** Directions for this task **
Given the listing below, write out exactly the lines starting with the line that has "(** ** Two properties of clusters *)" and going on through the line that has "Proof. rewrite AddFinalizer_spec.", both kept.

** Given records **
(** A paused Cluster, or one without infrastructure reference, leaves the control
plane as it is: in particular a paused cluster's control plane is never unpaused. *)
Theorem KCP_cluster_not_ready :
  default false (cl_Paused cluster) = true ∨ IsDefined (cl_InfrastructureRef cluster) = false →
  KubeadmControlPlane.Reconcile r req w = (Ret (no_result, None), w3).
Proof.
  intros Hor. rewrite Reconcile_to_kcp, kcp_preflight.
  rewrite (check_err_None _ _ _ _ _ (mret_run _ _)).
  rewrite (check_Ok _ _ _ _ _ _ (io_run _ _ _ _ Howner)).
  unfold PreflightCheckCluster, check_err, mbind, M_bind. simpl.
  destruct (default false (cl_Paused cluster)); simpl; [done|].
  destruct Hor as [?|Hr]; [done|]. by rewrite Hr.
Qed.

Lemma patched_run infra w4 helper w5 errp w6 :
  default false (cl_Paused cluster) = false → IsDefined (cl_InfrastructureRef cluster) = true →
  Get_AzureCluster (client r)
    {| nn_Namespace := nn_Namespace req; nn_Name := cref_Name (cl_InfrastructureRef cluster) |}
    w3 = (Ok infra, w4) →
  patch_NewHelper (client r) (ObjKubeadmControlPlane kcp) w4 = (Ok helper, w5) →
  patch_Patch helper (ObjKubeadmControlPlane
    (gate_control_plane (elems (Conditions infra)) (Some gates) kcp)) w5 = (errp, w6) →
  KubeadmControlPlane.Reconcile r req w = (Ret (no_result, None), w6).
Proof.
  intros Hp Hd Hg Hh Hpatch. rewrite Reconcile_to_kcp, kcp_preflight.
  rewrite (check_err_None _ _ _ _ _ (mret_run _ _)).
  rewrite (check_Ok _ _ _ _ _ _ (io_run _ _ _ _ Howner)).
  assert (Hpre : PreflightCheckCluster (Some cluster) w3 = (Ret None, w3)).
  { unfold PreflightCheckCluster, mbind, M_bind. simpl. by rewrite Hp, Hd. }
  rewrite (check_err_None _ _ _ _ _ Hpre). rewrite (bind_Ret _ _ w3 cluster w3 eq_refl).
  rewrite (check_Ok _ _ _ _ _ _ (io_run _ _ _ _ Hg)).
  rewrite (check_Ok _ _ _ _ _ _ (io_run _ _ _ _ Hh)).
  rewrite Hgates. by rewrite (bind_Ret _ _ _ _ _ (io_run _ _ _ _ Hpatch)).
Qed.

(** Otherwise the control plane is patched exactly once, with the pause annotation
decided by the gates on the conditions of its AzureCluster; the reconciliation
reports success whatever the patch answered. *)
Theorem KCP_patched infra w4 helper w5 errp w6 :
  default false (cl_Paused cluster) = false → IsDefined (cl_InfrastructureRef cluster) = true →
  Get_AzureCluster (client r)
    {| nn_Namespace := nn_Namespace req; nn_Name := cref_Name (cl_InfrastructureRef cluster) |}
    w3 = (Ok infra, w4) →
  patch_NewHelper (client r) (ObjKubeadmControlPlane kcp) w4 = (Ok helper, w5) →
  patch_Patch helper (ObjKubeadmControlPlane
    (gate_control_plane (elems (Conditions infra)) (Some gates) kcp)) w5 = (errp, w6) →
  KubeadmControlPlane.Reconcile r req w = (Ret (no_result, None), w6).
Proof. exact (patched_run infra w4 helper w5 errp w6). Qed.
End run.
(* ===== verification/Safety.v ===== *)
(** * What no reconciliation ever does: safety of the operator on stored clusters.

The invariants of [Invariants] at two properties of AzureCluster objects: unique
endpoint names, and everything that the operator must not edit.  They are lifted
from one call of [Reconcile] to any sequence of reconciliations and edits by other
clients of the API server. *)
From S2P Require Import Prelude.
From S2P Require Import GoStrings.
From S2P Require Import GoNet.
From S2P Require Import Api.
From S2P Require Import Errors.
From S2P Require Import BaseScope.
From S2P Require Import PrivateLinks.
From S2P Require Import PrivateEndpoints.
From S2P Require Import Service.
From S2P Require Import AzureClient.
From S2P Require Import AzureClusterController.
From S2P Require Import Invariants.

(** ** Two properties of clusters *)

(** The names of the endpoints of each subnet are unique. *)
Definition wf_cluster (c : AzureCluster) : Prop :=
  Forall (λ sn, NoDup (names (PrivateEndpoints sn))) (ac_Subnets c).

(** The specification without the endpoints of its subnets. *)
Definition core (sp : AzureClusterSpec) : AzureClusterSpec :=
  {| SubscriptionID := SubscriptionID sp; Location := Location sp;
     ResourceGroup := ResourceGroup sp; IdentityRef := IdentityRef sp;
     NetworkSpec_ := {| APIServerLB := APIServerLB (NetworkSpec_ sp);
                        Subnets := set_PrivateEndpoints [] <$> Subnets (NetworkSpec_ sp) |} |}.

Lemma core_set_endpoints i sn es c :
  ac_Subnets c !! i = Some sn →
  core (ac_Spec (set_Subnets (<[i := set_PrivateEndpoints es sn]> (ac_Subnets c)) c)) =
  core (ac_Spec c).
Proof.
  intros Hi. unfold core. simpl. do 2 f_equal. rewrite list_fmap_insert.
  rewrite list_insert_id; [done|]. unfold ac_Subnets in *. by rewrite list_lookup_fmap, Hi.
Qed.

Lemma wf_set_endpoints i sn es c :
  wf_cluster c → NoDup (names es) →
  wf_cluster (set_Subnets (<[i := set_PrivateEndpoints es sn]> (ac_Subnets c)) c).
Proof. intros Hc Hes. by apply Forall_insert. Qed.

Section closed.
Context {W : Type} `{!ControllerUtil W} `{!ControllerUtilLaws W}.

#[export] Instance wf_closed : EditClosed W wf_cluster.
Proof.
  split; try done. intros c i sn es Hc Hi Hes. apply wf_set_endpoints; [done|].
  assert (Hsn : NoDup (names (PrivateEndpoints sn))) by (by eapply Forall_lookup_1 in Hc).
  destruct Hes as [[spec ->]|[n ->]]; auto with go.
Qed.

Lemma AddFinalizer_name m f :
  Namespace (AddFinalizer m f).1 = Namespace m ∧ Name (AddFinalizer m f).1 = Name m.
Proof. rewrite AddFinalizer_spec. by destruct (bool_decide _). Qed.

Lemma RemoveFinalizer_name m f :
  Namespace (RemoveFinalizer m f).1 = Namespace m ∧ Name (RemoveFinalizer m f).1 = Name m.
Proof. rewrite RemoveFinalizer_spec. by destruct (bool_decide _). Qed.

(** A property of the name and of the specification apart from endpoints. *)
Lemma core_closed (P : NamespacedName → AzureClusterSpec → Prop) :
  EditClosed W (λ c, P (cluster_name c) (core (ac_Spec c))).
Proof.
  split; try done.
  - intros c i sn es Hc Hi _. by rewrite core_set_endpoints.
  - intros c f. unfold cluster_name, ac_Namespace, ac_Name. simpl.
    by destruct (AddFinalizer_name (ac_meta c) f) as [-> ->].
  - intros c f. unfold cluster_name, ac_Namespace, ac_Name. simpl.
    by destruct (RemoveFinalizer_name (ac_meta c) f) as [-> ->].
Qed.
Lemma closed_and (P Q : AzureCluster → Prop) :
  EditClosed W P → EditClosed W Q → EditClosed W (λ c, P c ∧ Q c).
Proof.
  intros [p1 p2 p3 p4 p5] [q1 q2 q3 q4 q5].
  split; intros; match goal with Hc : P _ ∧ Q _ |- _ => destruct Hc end; split; eauto.
Qed.
End closed.

(** ** The reconciler on stored clusters *)

Section safety.
Context {W : Type} `{Microerror} `{FmtVerbs} `{ApiMachinery} `{!ClusterApiUtil W}
  `{!ControllerUtil W} `{!ControllerUtilLaws W}.
Context (now : IO W Time) (r : AzureClusterReconciler W) `{!Storage W (acr_Client r)}.

(** The clock and Azure leave AzureCluster objects alone. *)
Class QuietLibraries : Prop := {
  quiet_now : ∀ w, same_clusters w (now w).2;
  quiet_creator : ∀ c w,
    same_clusters w (privateEndpointsClientCreator r (acr_Client r) c w).2;
  quiet_client : ∀ c w p rg n o v,
    (privateEndpointsClientCreator r (acr_Client r) c w).1 = Ret (Ok (Some p)) →
    same_clusters v (pec_Get p rg n o v).2
}.
Context `{!QuietLibraries}.

(** The world after a reconciliation of [req]. *)
Definition after (req : NamespacedName) (w : W) : W :=
  world (Reconcile now r req (mkSt [] w)).2.

Section invariant.
Context (req : NamespacedName).

(** The object of each memory cell. *)
Definition cell (l : loc) : NamespacedName :=
  match l with 0 => req | S _ => managementClusterName r end.

(** A property [P k] of the stored cluster [k] that depends on its specification only. *)
Context (P : NamespacedName → AzureCluster → Prop)
  (P_closed : ∀ k, EditClosed W (P k))
  (P_spec : ∀ k c c', ac_Spec c' = ac_Spec c → P k c → P k c').

Definition all_stored (w : W) : Prop := ∀ k c, stored w k = Some c → P k c.

Lemma all_stored_same w w' : same_clusters w w' → all_stored w → all_stored w'.
Proof. intros Hw Hp k c Hk. apply Hp. by rewrite <- Hw. Qed.

Lemma after_keeps w :
  all_stored w →
  all_stored (after req w) ∧
  ∀ k, k ≠ req → k ≠ managementClusterName r → stored (after req w) k = stored w k.
Proof.
  intros Hp. set (Θ := λ v, all_stored v ∧
    ∀ k, k ≠ req → k ≠ managementClusterName r → stored v k = stored w k).
  assert (HΘ : ∀ v v', same_clusters v v' → Θ v → Θ v').
  { intros v v' Hs [Ha Ho]. split; [by eapply all_stored_same|].
    intros k H1' H2'. rewrite Hs. by apply Ho. }
  assert (Hread : ∀ l k, k = cell l → world_keeps Θ (Get_AzureCluster (acr_Client r) k)
    (λ res, ∀ c, res = Ok c → cluster_name c = cell l ∧ P (cell l) c)).
  { intros l k -> v Hv. split.
    - eapply HΘ; [|exact Hv]. intros k'. apply Get_stored.
    - intros c Hc%Get_Ok. split; [by eapply stored_name|by apply Hv]. }
  destruct (Reconcile_keeps
    (λ l c, cluster_name c = cell l ∧ P (cell l) c) (λ l h, helper_key h = cell l) Θ) with
    (client := acr_Client r) (now := now) (r := r) (req := req) (w := w) as [_ Hw];
    [| | | |done|by apply (Hread 0)|by apply (Hread 1)| | |exact Hw].
  - intros l. apply closed_and; [|done]. apply (core_closed (λ k _, k = cell l)).
  - intros l c [Hn _] v Hv. split.
    + eapply HΘ; [|exact Hv]. intros k. apply NewHelper_stored.
    + intros h Hh%NewHelper_key. by rewrite Hh.
  - intros l h c Hk [Hn Hc] v [Ha Ho]. split; [|done]. split.
    + intros k d Hd. destruct (decide (k = helper_key h)) as [->|Hne].
      * apply Patch_key in Hd as [Hd|Hd]; [by apply Ha|]. rewrite Hk. by eapply P_spec.
      * rewrite Patch_others in Hd by done. by apply Ha.
    + intros k H1' H2'. rewrite Patch_others; [by apply Ho|]. rewrite Hk. by destruct l.
  - intros v Hv. split; [|done]. eapply HΘ; [apply quiet_now|done].
  - intros c v Hv. split; [eapply HΘ; [apply quiet_creator|done]|].
    intros res Hres p -> rg n o u Hu. split; [|done].
    eapply HΘ; [by eapply quiet_client|done].
  - by split.
Qed.
End invariant.

(** Uniqueness of the endpoint names of every stored cluster is an invariant of the
reconciler, whatever request it gets and however the reconciliation ends. *)
Lemma after_wf req w :
  all_stored (λ _, wf_cluster) w → all_stored (λ _, wf_cluster) (after req w).
Proof.
  intros Hw. apply after_keeps; [by intros; apply wf_closed| |done].
  intros k c c' Hs. unfold wf_cluster, ac_Subnets. by rewrite Hs.
Qed.

Lemma after_core req w k c' :
  stored (after req w) k = Some c' → ∃ c, stored w k = Some c ∧ core (ac_Spec c') = core (ac_Spec c).
Proof.
  revert k c'. apply (after_keeps req
    (λ k c', ∃ c, stored w k = Some c ∧ core (ac_Spec c') = core (ac_Spec c))).
  - intros k. apply (core_closed (λ _ sp, ∃ c, stored w k = Some c ∧ sp = core (ac_Spec c))).
  - intros k c d Hs. by rewrite Hs.
  - intros k c Hk. by exists c.
Qed.

(** C7: however a reconciliation ends, by success, error or panic, it has changed no
AzureCluster but the requested one and the management cluster; of these it keeps
everything in the specification except the private endpoints of the subnets; and it
creates no cluster. *)
Theorem Reconcile_frame req w k :
  (k ≠ req → k ≠ managementClusterName r → stored (after req w) k = stored w k) ∧
  ∀ c', stored (after req w) k = Some c' →
    ∃ c, stored w k = Some c ∧ core (ac_Spec c') = core (ac_Spec c).
Proof.
  split; [|by apply after_core].
  apply (after_keeps req (λ _ _, True)); [by intros; split|done|done].
Qed.

(** ** Sequences of steps *)

(** Reconciliations in any order, and edits of other clients of the API server that
respect the uniqueness of endpoint names. *)
Inductive step : W → W → Prop :=
  | step_reconcile req w : step w (after req w)
  | step_environment w w' :
      (∀ k c, stored w' k = Some c → stored w k = Some c ∨ wf_cluster c) → step w w'.

Definition reachable : W → W → Prop := rtc step.

(** C15: the names of the private endpoints of every subnet of every stored cluster stay
unique in all reachable states: through reconciliations of any clusters in any
order, failed and interrupted ones included, and any edits of others that respect
it.  This is what the theorems on the endpoints of a cluster assume. *)
Theorem fleet_unique_names w w' :
  all_stored (λ _, wf_cluster) w → reachable w w' → all_stored (λ _, wf_cluster) w'.
Proof.
  intros Hw Hr. induction Hr as [|w1 w2 w3 Hstep _ IH]; [done|]. apply IH.
  destruct Hstep as [req w1|w1 w2 He]; [by apply after_wf|].
  intros k c Hk. destruct (He k c Hk); [by eapply Hw|done].
Qed.

(** Reconciliations alone, in any order. *)
Definition operator_step (w w' : W) : Prop := ∃ req, w' = after req w.

(** No sequence of reconciliations creates an AzureCluster or edits more of its
specification than the private endpoints. *)
Theorem operator_keeps_core w w' k c' :
  rtc operator_step w w' → stored w' k = Some c' →
  ∃ c, stored w k = Some c ∧ core (ac_Spec c') = core (ac_Spec c).
Proof.
  intros Hr. revert c'. induction Hr as [|w1 w2 w3 [req ->] _ IH]; intros c' Hk; [by exists c'|].
  destruct (IH c' Hk) as (c & Hc & E). destruct (after_core req w1 k c Hc) as (d & Hd & E').
  exists d. split; [done|]. by rewrite E.
Qed.
End safety.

** Problem solution **
(** ** Two properties of clusters *)

(** The names of the endpoints of each subnet are unique. *)
Definition wf_cluster (c : AzureCluster) : Prop :=
  Forall (λ sn, NoDup (names (PrivateEndpoints sn))) (ac_Subnets c).

(** The specification without the endpoints of its subnets. *)
Definition core (sp : AzureClusterSpec) : AzureClusterSpec :=
  {| SubscriptionID := SubscriptionID sp; Location := Location sp;
     ResourceGroup := ResourceGroup sp; IdentityRef := IdentityRef sp;
     NetworkSpec_ := {| APIServerLB := APIServerLB (NetworkSpec_ sp);
                        Subnets := set_PrivateEndpoints [] <$> Subnets (NetworkSpec_ sp) |} |}.

Lemma core_set_endpoints i sn es c :
  ac_Subnets c !! i = Some sn →
  core (ac_Spec (set_Subnets (<[i := set_PrivateEndpoints es sn]> (ac_Subnets c)) c)) =
  core (ac_Spec c).
Proof.
  intros Hi. unfold core. simpl. do 2 f_equal. rewrite list_fmap_insert.
  rewrite list_insert_id; [done|]. unfold ac_Subnets in *. by rewrite list_lookup_fmap, Hi.
Qed.

Lemma wf_set_endpoints i sn es c :
  wf_cluster c → NoDup (names es) →
  wf_cluster (set_Subnets (<[i := set_PrivateEndpoints es sn]> (ac_Subnets c)) c).
Proof. intros Hc Hes. by apply Forall_insert. Qed.

Section closed.
Context {W : Type} `{!ControllerUtil W} `{!ControllerUtilLaws W}.

#[export] Instance wf_closed : EditClosed W wf_cluster.
Proof.
  split; try done. intros c i sn es Hc Hi Hes. apply wf_set_endpoints; [done|].
  assert (Hsn : NoDup (names (PrivateEndpoints sn))) by (by eapply Forall_lookup_1 in Hc).
  destruct Hes as [[spec ->]|[n ->]]; auto with go.
Qed.

Lemma AddFinalizer_name m f :
  Namespace (AddFinalizer m f).1 = Namespace m ∧ Name (AddFinalizer m f).1 = Name m.
Proof. rewrite AddFinalizer_spec. by destruct (bool_decide _). Qed.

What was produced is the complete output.